WHAT THE TASK ASKS: Look below for the lines from the one with "intros (Hne &" to the one with "Lemma to_base32_ok table", and copy exactly those lines, both ends included.

SUPPLIED RECORDS:

Lemma final32_ok b dest :
  is_byte b →
  final32 T 0 b dest = Some dest ∧
  final32 T 1 b dest = Some (dest ++ char T ((b * 4) mod 32) :: replicate 6 byte_equals) ∧
  final32 T 2 b dest = Some (dest ++ char T ((b * 16) mod 32) :: replicate 4 byte_equals) ∧
  final32 T 3 b dest = Some (dest ++ char T ((b * 2) mod 32) :: replicate 3 byte_equals) ∧
  final32 T 4 b dest = Some (dest ++ char T ((b * 8) mod 32) :: replicate 1 byte_equals).
Proof.
  intros Hb. unfold final32. cbn [Z.eqb Pos.eqb orb negb].
  assert (Hr : ∀ v, 0 ≤ v mod 32 < zlen T) by (intros v; rewrite HT; apply (Z.mod_pos_bound v 32); lia).
  rewrite (index_tail 2 28 5 b), (index_tail 4 16 5 b), (index_tail 1 30 5 b), (index_tail 3 24 5 b)
    by (done || by vm_compute).
  rewrite !push_char by apply Hr. cbn [mbind option_bind]. rewrite <- !app_assoc. done.
Qed.

Lemma group32_5 a b c d e :
  group_chars T 5 8 5 [a; b; c; d; e]
  = map (char T) (let n := (((a * 256 + b) * 256 + c) * 256 + d) * 256 + e in
      [(n / 34359738368) mod 32; (n / 1073741824) mod 32; (n / 33554432) mod 32; (n / 1048576) mod 32; (n / 32768) mod 32; (n / 1024) mod 32; (n / 32) mod 32; (n / 1) mod 32]).
Proof. reflexivity. Qed.
Lemma group32_4 a b c d :
  group_chars T 5 8 5 [a; b; c; d]
  = map (char T) (let n := (((a * 256 + b) * 256 + c) * 256 + d) * 256 + 0 in
      [(n / 34359738368) mod 32; (n / 1073741824) mod 32; (n / 33554432) mod 32; (n / 1048576) mod 32; (n / 32768) mod 32; (n / 1024) mod 32; (n / 32) mod 32]) ++ [byte_equals].
Proof. reflexivity. Qed.
Lemma group32_3 a b c :
  group_chars T 5 8 5 [a; b; c]
  = map (char T) (let n := (((a * 256 + b) * 256 + c) * 256 + 0) * 256 + 0 in
      [(n / 34359738368) mod 32; (n / 1073741824) mod 32; (n / 33554432) mod 32; (n / 1048576) mod 32; (n / 32768) mod 32]) ++ [byte_equals; byte_equals; byte_equals].
Proof. reflexivity. Qed.
Lemma group32_2 a b :
  group_chars T 5 8 5 [a; b]
  = map (char T) (let n := (((a * 256 + b) * 256 + 0) * 256 + 0) * 256 + 0 in
      [(n / 34359738368) mod 32; (n / 1073741824) mod 32; (n / 33554432) mod 32; (n / 1048576) mod 32]) ++ [byte_equals; byte_equals; byte_equals; byte_equals].
Proof. reflexivity. Qed.
Lemma group32_1 a :
  group_chars T 5 8 5 [a]
  = map (char T) (let n := (((a * 256 + 0) * 256 + 0) * 256 + 0) * 256 + 0 in
      [(n / 34359738368) mod 32; (n / 1073741824) mod 32]) ++ [byte_equals; byte_equals; byte_equals; byte_equals; byte_equals; byte_equals].
Proof. reflexivity. Qed.

Lemma phases5 cnt : cnt mod 5 = 0 →
  (cnt + 1) mod 5 = 1 ∧ (cnt + 1 + 1) mod 5 = 2 ∧ (cnt + 1 + 1 + 1) mod 5 = 3 ∧ (cnt + 1 + 1 + 1 + 1) mod 5 = 4.
Proof. intros H. split_and!; zdiv. Qed.

Ltac steps32 :=
  repeat match goal with
  | Hb : is_byte ?b |- context [step32 T 0 0 ?b ?d] =>
      rewrite (proj1 (step32_ok 0 b d Hb ltac:(lia)))
  | Hb : is_byte ?b, Ha : is_byte ?a |- context [step32 T 1 ?a ?b ?d] =>
      rewrite (proj1 (proj2 (step32_ok a b d Hb (proj1 Ha))))
  | Hb : is_byte ?b, Ha : is_byte ?a |- context [step32 T 2 ?a ?b ?d] =>
      rewrite (proj1 (proj2 (proj2 (step32_ok a b d Hb (proj1 Ha)))))
  | Hb : is_byte ?b, Ha : is_byte ?a |- context [step32 T 3 ?a ?b ?d] =>
      rewrite (proj1 (proj2 (proj2 (proj2 (step32_ok a b d Hb (proj1 Ha))))))
  | Hb : is_byte ?b, Ha : is_byte ?a |- context [step32 T 4 ?a ?b ?d] =>
      rewrite (proj2 (proj2 (proj2 (proj2 (step32_ok a b d Hb (proj1 Ha))))))
  end; cbn [mbind option_bind].
(** Equal lists of characters, index by index. *)
Ltac chars := repeat (f_equal; try done; try (unfold is_byte in *; zdiv)).

Lemma stream32_group a b c d e x p cnt dest :
  is_byte a → is_byte b → is_byte c → is_byte d → is_byte e → cnt mod 5 = 0 →
  stream 5 (step32 T) (a :: b :: c :: d :: e :: x) p cnt dest
  = stream 5 (step32 T) x e (cnt + 1 + 1 + 1 + 1 + 1) (dest ++ group_chars T 5 8 5 [a; b; c; d; e]).
Proof.
  intros Ha Hb Hc Hd He H0. destruct (phases5 cnt H0) as (H1 & H2 & H3 & H4). cbn [stream].
  rewrite H0, H1, H2, H3, H4. cbn [Z.eqb]. do 5 steps32.
  f_equal. rewrite <- !app_assoc, group32_5. cbv zeta. cbn [app map]. f_equal. chars.
Qed.

Lemma stream32_tail x p cnt dest :
  Forall is_byte x → (length x < 5)%nat → cnt mod 5 = 0 →
  ('(count, dest) ← stream 5 (step32 T) x p cnt dest;
   final32 T (count mod 5) (final_byte p x) dest) = Some (dest ++ encode32 T x).
Proof.
  intros Hx Hl H0. destruct (phases5 cnt H0) as (H1 & H2 & H3 & H4).
  destruct x as [|a [|b [|c [|d [|e x]]]]]; [| | | | |cbn in Hl; lia];
    repeat (apply Forall_cons in Hx as [? Hx]); cbn [stream mbind option_bind final_byte encode32];
    rewrite ?H0, ?H1, ?H2, ?H3; cbn [Z.eqb]; do 4 steps32; rewrite ?H0, ?H1, ?H2, ?H3, ?H4.
  - cbn. by rewrite app_nil_r.
  - rewrite (proj1 (proj2 (final32_ok a _ ltac:(done)))), <- !app_assoc, group32_1. cbv zeta.
    cbn [app map replicate]. chars.
  - rewrite (proj1 (proj2 (proj2 (final32_ok b _ ltac:(done))))), <- !app_assoc, group32_2. cbv zeta.
    cbn [app map replicate]. chars.
  - rewrite (proj1 (proj2 (proj2 (proj2 (final32_ok c _ ltac:(done)))))), <- !app_assoc, group32_3. cbv zeta.
    cbn [app map replicate]. chars.
  - rewrite (proj2 (proj2 (proj2 (proj2 (final32_ok d _ ltac:(done)))))), <- !app_assoc, group32_4. cbv zeta.
    cbn [app map replicate]. chars.
Qed.

Lemma stream32_ok n x p cnt dest :
  (length x ≤ n)%nat → Forall is_byte x → cnt mod 5 = 0 →
  ('(count, dest) ← stream 5 (step32 T) x p cnt dest;
   final32 T (count mod 5) (final_byte p x) dest) = Some (dest ++ encode32 T x).
Proof.
  revert x p cnt dest. induction n as [|n IH]; intros x p cnt dest Hn Hx H0.
  { apply stream32_tail; [done|lia|done]. }
  destruct (decide (length x < 5)%nat); [by apply stream32_tail|].
  destruct x as [|a [|b [|c [|d [|e x]]]]]; cbn in Hn; cbn [length] in *; try lia.
  repeat (apply Forall_cons in Hx as [? Hx]).
  rewrite stream32_group by done. cbn [final_byte encode32].
  rewrite IH; [by rewrite <- app_assoc|lia|done|zdiv].
Qed.

Lemma encode32_encoding n x : (length x ≤ n)%nat → encoding T 5 8 5 x (encode32 T x).
Proof.
  revert x. induction n as [|n IH]; intros x Hn.
  { destruct x; [constructor|cbn in Hn; lia]. }
  destruct x as [|a [|b [|c [|d [|e x]]]]]; cbn [encode32]; [constructor|apply encoding_part; cbn; lia..|].
  apply (encoding_full _ _ _ _ [a; b; c; d; e]); [done|]. apply IH. cbn in Hn. lia.
Qed.

Lemma encode32_len n x : (length x ≤ n)%nat → zlen (encode32 T x) = howmany (zlen x) 5 * 8.
Proof.
  revert x. induction n as [|n IH]; intros x Hn.
  { destruct x; [done|cbn in Hn; lia]. }
  destruct x as [|a [|b [|c [|d [|e x]]]]]; [done| | | | |]; cbn [encode32].
  - by rewrite group32_1.
  - by rewrite group32_2.
  - by rewrite group32_3.
  - by rewrite group32_4.
  - rewrite zlen_app, group32_5, IH by (cbn in Hn; lia).
    cbn [map]. rewrite !zlen_cons. change (zlen []) with 0. unfold howmany. zdiv.
Qed.
End alphabet32.

(** ** The transforms *)
Section properties.
Context (malloc_ok : Z → bool) (Hmalloc : ∀ n, malloc_ok n = true).

(** A data object's regions, as [dispatch_data_apply] delivers them. *)
Definition wf_data (d : data) : Prop :=
  Forall (λ r, r ≠ []) d ∧ Forall is_byte (concat d) ∧ d ≠ [] ∧ zlen (concat d) < 2 ^ 58.

Lemma to_base64_ok d :
  wf_data d → _dispatch_transform_to_base64 malloc_ok d = Some (Some (dispatch_data_of (encode64 (concat d)))).
Proof.
  intros (Hne & Hb & Hd & Hsz). pose proof (zlen_nonneg (concat d)) as Hn.
  apply encode_data_ok; [lia|done..|lia| |lia| |].
  - unfold howmany. zdiv.
  - unfold encode_run. exact (stream64_ok _ (concat d) 0 0 [] (le_n _) Hb eq_refl).
  - by apply (encode64_len (length (concat d))).
Qed.

Lemma to_base32_ok table d :
  zlen table = 32 → wf_data d →
  _dispatch_transform_to_base32_with_table malloc_ok d table
  = Some (Some (dispatch_data_of (encode32 table (concat d)))).
Proof.
  intros HT (Hne & Hb & Hd & Hsz). pose proof (zlen_nonneg (concat d)) as Hn.
  apply encode_data_ok; [lia|done..|lia| |lia| |].
  - unfold howmany. zdiv.
  - unfold encode_run. exact (stream32_ok table HT _ (concat d) 0 0 [] (le_n _) Hb eq_refl).
  - by apply (encode32_len table (length (concat d))).
Qed.

(** C34. [_dispatch_transform_to_base64], [_to_base32] and [_to_base32hex] write the
    RFC 4648 text of the bytes, wherever the regions are cut. *)
Theorem base_encode d :
  wf_data d →
  _dispatch_transform_to_base64 malloc_ok d = Some (Some (dispatch_data_of (encode64 (concat d)))) ∧
  _dispatch_transform_to_base32 malloc_ok d
    = Some (Some (dispatch_data_of (encode32 base32_encode_table (concat d)))) ∧
  _dispatch_transform_to_base32hex malloc_ok d
    = Some (Some (dispatch_data_of (encode32 base32hex_encode_table (concat d)))).
Proof.
  intros Hd. split_and!; [by apply to_base64_ok|by apply to_base32_ok|by apply to_base32_ok].
Qed.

WORKED SOLUTION:
  intros (Hne & Hb & Hd & Hsz). pose proof (zlen_nonneg (concat d)) as Hn.
  apply encode_data_ok; [lia|done..|lia| |lia| |].
  - unfold howmany. zdiv.
  - unfold encode_run. exact (stream64_ok _ (concat d) 0 0 [] (le_n _) Hb eq_refl).
  - by apply (encode64_len (length (concat d))).
Qed.

Lemma to_base32_ok table d :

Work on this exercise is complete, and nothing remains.